In Sunoco Partners Marketing & Terminals L.P. v. Powder Springs Logistics, LLC, C.A. No. 17-1390-RGA (D. Del.), the plaintiff won an infringement jury verdict in a trial last month.
The patents involve mixing gasoline with butane automatically, rather than through a process that involves manual intervention. The accused infringement involves the mixing of gasoline and butane on a pipeline.
Plaintiff immediately moved for a permanent injunction, and sought a hearing on the injunction on December 22 or 23, just before the holidays. The patent relevant to the permanent injunction expires in April of this year.
Judge Andrews shot down the idea of a pre-holiday hearing, and suggested that the defendants could easily avoid any further infringement:
The Court does not intend to hold a hearing on Dec. 22 or Dec. 23. . . . The Court wonders why there is much of a dispute on the permanent injunction. The Court expects the parties to address in their briefing why, in light of Defendants trial evidence, Defendants can't avoid any further infringement simply by throwing the automatic to manual switches on their Grabners and reassigning or hiring a few more people to do manual blending. Since the capture rate is the same for manual or automatic, it seems easy to avoid infringement, and with very little cost.
The parties proceeding with filing 30 pages of briefing. The defendants explained that they had already stopped the infringing automatic mixing, but nonetheless opposed the injunction for lack of irreparable harm, because the harm plaintiff identified was caused by blending generally, rather than the claimed automatic blending.
Plaintiff maintained its motion despite the fact that the defendant had already stopped the infringing conduct because it felt it could not "take Defendants at their word." Instead, in their reply brief, they requested a "verification requirement" in the permanent injunction.
The Court ultimately resolved the dispute without having to rule on any of the legal issues, by simply issuing the injunction as to the conduct the defendants had already agreed to, without the verification requirement requested in the reply brief:
Defendants do not object to the form of Plaintiff’s proposed permanent injunction. Plaintiff does not argue that what Defendants say they will do is insufficient to avoid infringement. Thus, I conclude that Defendants have stated that they will abide by what Plaintiff seems to concede is all that is required to avoid infringement.

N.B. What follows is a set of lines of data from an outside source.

(* ===== verification/KeyBinding.v ===== *)
(** * The client's check of an attestation

    [src/attestation/key-binding.ts]: [verifyKeyBinding], run by clients on the
    answer of GET /attestation. base64, EIP-712 recovery and the address functions
    of ethers are parameters. *)

From Stdlib Require Import Ascii String.
From S2P Require Import Prelude JsText FieldElement HexText Json Quote RefundSigner Keys Platforms.
Open Scope Z_scope.

Record KeyBindingEvidence : Type := {
  kb_platform : string;
  kb_quote : string;
  kb_reportData : string;
  kb_keys : BoundKeys;
  kb_eventLog : option (list Z);
}.

Record BindingOptions : Type := {
  opt_nonce : option (list byte);
  servedCertificate : option (list byte);
  opt_keyManifest : option SignedKeyManifest;
}.

(** The messages, by what they say. *)
Inductive binding_failure : Type :=
| ReportDataDoesNotCommit
| NoBoundCertificate
| OtherSessionCertificate
| QuoteReportDataMismatch
| QuoteUnreadable (e : exn)
| EventLogFailure (f : log_failure)
| OtherMlKemKey
| OtherRefundSigner
| OtherManifestCertificate
| NoIdentityKey
| NotSignedByIdentity
| InvalidManifestSignature.

(** [s.toLowerCase()] on ASCII; no other character lower-cases to a hex digit or x. *)
Definition toLowerCase (s : string) : string := of_chars (map lower (chars s)).

Section Binding.
Context (sha256 sha384 : list byte -> list byte) (from_value : json -> result (list byte)).
Context (from_base64 : string -> list byte).
(** [verifyTypedData], [getAddress] and [computeAddress] of ethers. *)
Context (verifyTypedData : KeyManifest -> string -> result string).
Context (getAddress : string -> result string) (computeAddress : list byte -> result string).

(** [keys.x ? decode(keys.x) : undefined]: an empty text counts as absent. *)
Definition decode_text (decode : string -> list byte) (v : option string) : option (list byte) :=
  match v with Some s => if str_len s =? 0 then None else Some (decode s) | None => None end.

(** [!refundSigner || BigInt(..) !== BigInt(..) || BigInt(..) !== BigInt(..)]. *)
Definition refund_signer_differs (m : KeyManifest) (keys : BoundKeys) : result bool :=
  match bk_refundSignerPublicKey keys with
  | None => Ok true
  | Some signer =>
      let* mx := BigInt (refundSignerX m) in
      let* x := BigInt signer.1 in
      if negb (mx =? x) then Ok true
      else
        let* my := BigInt (refundSignerY m) in
        let* y := BigInt signer.2 in
        Ok (negb (my =? y))
  end.

Definition push_if (b : bool) (f : binding_failure) : list binding_failure := if b then [f] else [].

Definition verifyManifest (signed : SignedKeyManifest) (ek : list byte) (keys : BoundKeys)
  (identity tlsCertificate : option (list byte)) : result (list binding_failure) :=
  let m := manifest signed in
  let f1 := push_if (negb (bool_decide (toLowerCase (mlkemPublicKeyHash m) = sha256_hex sha256 ek))) OtherMlKemKey in
  let* differs := refund_signer_differs m keys in
  let f2 := push_if differs OtherRefundSigner in
  let hash := match tlsCertificate with Some der => sha256_hex sha256 der | None => ZeroHash end in
  let f3 := push_if (negb (bool_decide (toLowerCase (tlsCertificateHash m) = hash))) OtherManifestCertificate in
  let f4 :=
    match identity with
    | None => [NoIdentityKey]
    | Some key =>
        match (let* signer := verifyTypedData m (manifest_signature signed) in
               let* signer := getAddress signer in
               let* address := computeAddress key in
               Ok (bool_decide (signer = address))) with
        | Ok true => []
        | Ok false => [NotSignedByIdentity]
        | Throw _ => [InvalidManifestSignature]
        end
    end in
  Ok (f1 ++ f2 ++ f3 ++ f4).

Definition verifyKeyBinding (evidence : KeyBindingEvidence) (options : BindingOptions)
  : result (list binding_failure) :=
  let keys := kb_keys evidence in
  let ek := from_base64 (bk_mlkemPublicKey keys) in
  let identity := decode_text (fun s => of_hex (strip0x s)) (bk_identityPublicKey keys) in
  let tlsCertificate := decode_text from_base64 (bk_tlsCertificate keys) in
  let* signer := match bk_refundSignerPublicKey keys with
                 | Some key => rmap Some (encodeRefundSignerPublicKey key)
                 | None => Ok None
                 end in
  let* expected := buildReportData sha256
    {| mlkemPublicKey := ek; identityPublicKey := identity; refundSignerPublicKey := signer;
       tlsCertificateDer := tlsCertificate |} (opt_nonce options) in
  let f1 := push_if (negb (bool_decide (of_hex (strip0x (kb_reportData evidence)) = expected))) ReportDataDoesNotCommit in
  let f2 := match servedCertificate options with
            | None => []
            | Some served => match tlsCertificate with
                             | None => [NoBoundCertificate]
                             | Some der => push_if (negb (bool_decide (served = der))) OtherSessionCertificate
                             end
            end in
  let* f3 :=
    if bool_decide (kb_platform evidence = "phala"%string) || bool_decide (kb_platform evidence = "intel-tdx"%string)
    then
      let quote := from_base64 (kb_quote evidence) in
      let q := match tdxQuoteReportData quote with
               | Ok attested => push_if (negb (bool_decide (attested = expected))) QuoteReportDataMismatch
               | Throw e => [QuoteUnreadable e]
               end in
      match kb_eventLog evidence with
      | None => Ok q
      | Some log => let* l := verifyEventLog sha384 from_value quote log in Ok (q ++ map EventLogFailure l)
      end
    else Ok [] in
  let* f4 := match opt_keyManifest options with
             | None => Ok []
             | Some signed => verifyManifest signed ek keys identity tlsCertificate
             end in
  Ok (f1 ++ f2 ++ f3 ++ f4).
End Binding.

(** ** What a passing check shows *)

Section Soundness.
Context (sha256 sha384 : list byte -> list byte) (from_value : json -> result (list byte)).
Context (from_base64 : string -> list byte).
Context (verifyTypedData : KeyManifest -> string -> result string).
Context (getAddress : string -> result string) (computeAddress : list byte -> result string).
Context (Hlen : forall x, length (sha256 x) = 32%nat).

Abbreviation check := (verifyKeyBinding sha256 sha384 from_value from_base64 verifyTypedData getAddress computeAddress).

(** The keys a client reads in an attestation. *)
Definition read_keys (keys : BoundKeys) : result ReportDataInputs :=
  let* signer := match bk_refundSignerPublicKey keys with
                 | Some key => rmap Some (encodeRefundSignerPublicKey key)
                 | None => Ok None
                 end in
  Ok {| mlkemPublicKey := from_base64 (bk_mlkemPublicKey keys);
        identityPublicKey := decode_text (fun s => of_hex (strip0x s)) (bk_identityPublicKey keys);
        refundSignerPublicKey := signer;
        tlsCertificateDer := decode_text from_base64 (bk_tlsCertificate keys) |}.

Definition on_tdx (evidence : KeyBindingEvidence) : Prop :=
  kb_platform evidence = "phala"%string \/ kb_platform evidence = "intel-tdx"%string.

Lemma push_if_nil b f : push_if b f = [] -> b = false.
Proof. by destruct b. Qed.

Lemma check_reads evidence options : check evidence options = Ok [] ->
  exists inputs expected, read_keys (kb_keys evidence) = Ok inputs
    /\ buildReportData sha256 inputs (opt_nonce options) = Ok expected
    /\ of_hex (strip0x (kb_reportData evidence)) = expected
    /\ (forall served, servedCertificate options = Some served -> tlsCertificateDer inputs = Some served)
    /\ (on_tdx evidence -> tdxQuoteReportData (from_base64 (kb_quote evidence)) = Ok expected
          /\ forall log, kb_eventLog evidence = Some log ->
               verifyEventLog sha384 from_value (from_base64 (kb_quote evidence)) log = Ok [])
    /\ (forall signed, opt_keyManifest options = Some signed ->
          verifyManifest sha256 verifyTypedData getAddress computeAddress signed (mlkemPublicKey inputs)
            (kb_keys evidence) (identityPublicKey inputs) (tlsCertificateDer inputs) = Ok []).
Proof.
  unfold verifyKeyBinding, read_keys. intros H. apply rbind_ok in H as (signer & Hs & H). rewrite Hs. cbn [rbind].
  apply rbind_ok in H as (expected & He & H). apply rbind_ok in H as (f3 & H3 & H). apply rbind_ok in H as (f4 & H4 & H).
  assert (Hnil : forall a b c d : list binding_failure, Ok (a ++ b ++ c ++ d) = Ok [] -> a = [] /\ b = [] /\ c = [] /\ d = []).
  { clear. intros a b c d H. assert (E : a ++ b ++ c ++ d = []) by congruence.
    apply app_eq_nil in E as [-> E]. apply app_eq_nil in E as [-> E]. by apply app_eq_nil in E as [-> ->]. }
  apply Hnil in H as (F1 & F2 & -> & ->). eexists _, expected. split; [reflexivity|]. split; [exact He|].
  split; [by apply push_if_nil, negb_false_iff, bool_decide_eq_true in F1|]. cbn [tlsCertificateDer mlkemPublicKey identityPublicKey].
  split; [|split].
  - intros served Hserved. rewrite Hserved in F2. destruct (decode_text from_base64 _) as [der|]; [|done].
    apply push_if_nil, negb_false_iff, bool_decide_eq_true in F2. by subst.
  - intros Hp. assert (bool_decide (kb_platform evidence = "phala"%string)
                       || bool_decide (kb_platform evidence = "intel-tdx"%string) = true) as Hb.
    { apply orb_true_iff. destruct Hp; [left|right]; by apply bool_decide_eq_true. }
    rewrite Hb in H3. cbn zeta in H3.
    assert (Hq : forall q : list binding_failure, q = match tdxQuoteReportData (from_base64 (kb_quote evidence)) with
                 | Ok attested => push_if (negb (bool_decide (attested = expected))) QuoteReportDataMismatch
                 | Throw e => [QuoteUnreadable e] end -> q = [] ->
                 tdxQuoteReportData (from_base64 (kb_quote evidence)) = Ok expected).
    { clear. intros q -> E. destruct (tdxQuoteReportData _) as [a|]; [|done].
      apply push_if_nil, negb_false_iff, bool_decide_eq_true in E. congruence. }
    destruct (kb_eventLog evidence) as [log|].
    + apply rbind_ok in H3 as (l & Hl & H3). assert (E : forall a b : list binding_failure, Ok (a ++ b) = Ok [] -> a = [] /\ b = []).
      { clear. intros a b H. apply app_eq_nil. congruence. }
      apply E in H3 as [Hq0 Hl0]. split; [by apply (Hq _ eq_refl)|]. intros log' [= <-].
      apply map_eq_nil in Hl0. by subst.
    + split; [|done]. apply (Hq _ eq_refl). congruence.
  - intros signed Hm. by rewrite Hm in H4.
Qed.

(** C21: no key can be substituted. Suppose a client's check of an attestation on a
    TDX platform passes, and the report data inside the quote is what the enclave
    built from its keys (which the quote's signature vouches for). Then the keys
    the client read are the enclave's, the certificate of its TLS session is the
    enclave's, and the nonce the enclave answered is the client's - unless what was hashed for the
    client's keys and for the enclave's, or their two certificates, collide. *)
Theorem attested_keys_are_the_enclaves evidence options attested enclave nonce' :
  check evidence options = Ok [] -> on_tdx evidence ->
  tdxQuoteReportData (from_base64 (kb_quote evidence)) = Ok attested ->
  buildReportData sha256 enclave nonce' = Ok attested ->
  exists inputs, read_keys (kb_keys evidence) = Ok inputs
    /\ default (alloc NONCE_LENGTH) (opt_nonce options) = default (alloc NONCE_LENGTH) nonce'
    /\ (report_data_collision sha256 inputs enclave
        \/ committed inputs = committed enclave
           /\ forall served, servedCertificate options = Some served -> tlsCertificateDer enclave = Some served).
Proof.
  intros H Htdx Hq Henc. destruct (check_reads _ _ H) as (inputs & expected & Hi & He & _ & Hcert & Hquote & _).
  destruct (Hquote Htdx) as [Hq' _]. assert (expected = attested) as -> by congruence.
  exists inputs. split; [exact Hi|].
  destruct (buildReportData_inj sha256 Hlen _ _ _ _ _ He Henc) as [Hn [Hc|Hc]]; (split; [exact Hn|]); [right|by left].
  split; [exact Hc|]. intros served Hs. apply Hcert in Hs. unfold committed in Hc. congruence.
Qed.
End Soundness.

I will separately enter a modification of the proposed permanent injunction, without making any of the findings required for a permanent injunction, recognizing that at this time it is essentially a “maintain the status quo” order. I see no prejudice to either side in doing so, and it puts the Court’s imprimatur on Plaintiff’s request that Defendants adhere to what Defendants have voluntarily agreed to do.
It also commented on how the parties should have been able to resolve this without the Court:
Given the usual backlog of cases and motions in this District, it is regrettable that the parties could not resolve this without me. This is particularly so because Defendants seem to have stopped the infringing conduct after the adverse verdict. (D.I. 782-2 (Hitz Decl.)).
All told this seems to be a win for everybody. The defendants can keep doing what they were going to do anyway, the plaintiff got a court order to ensure the defendants can't change their mind, and the Court resolved the motion without a lengthy opinion.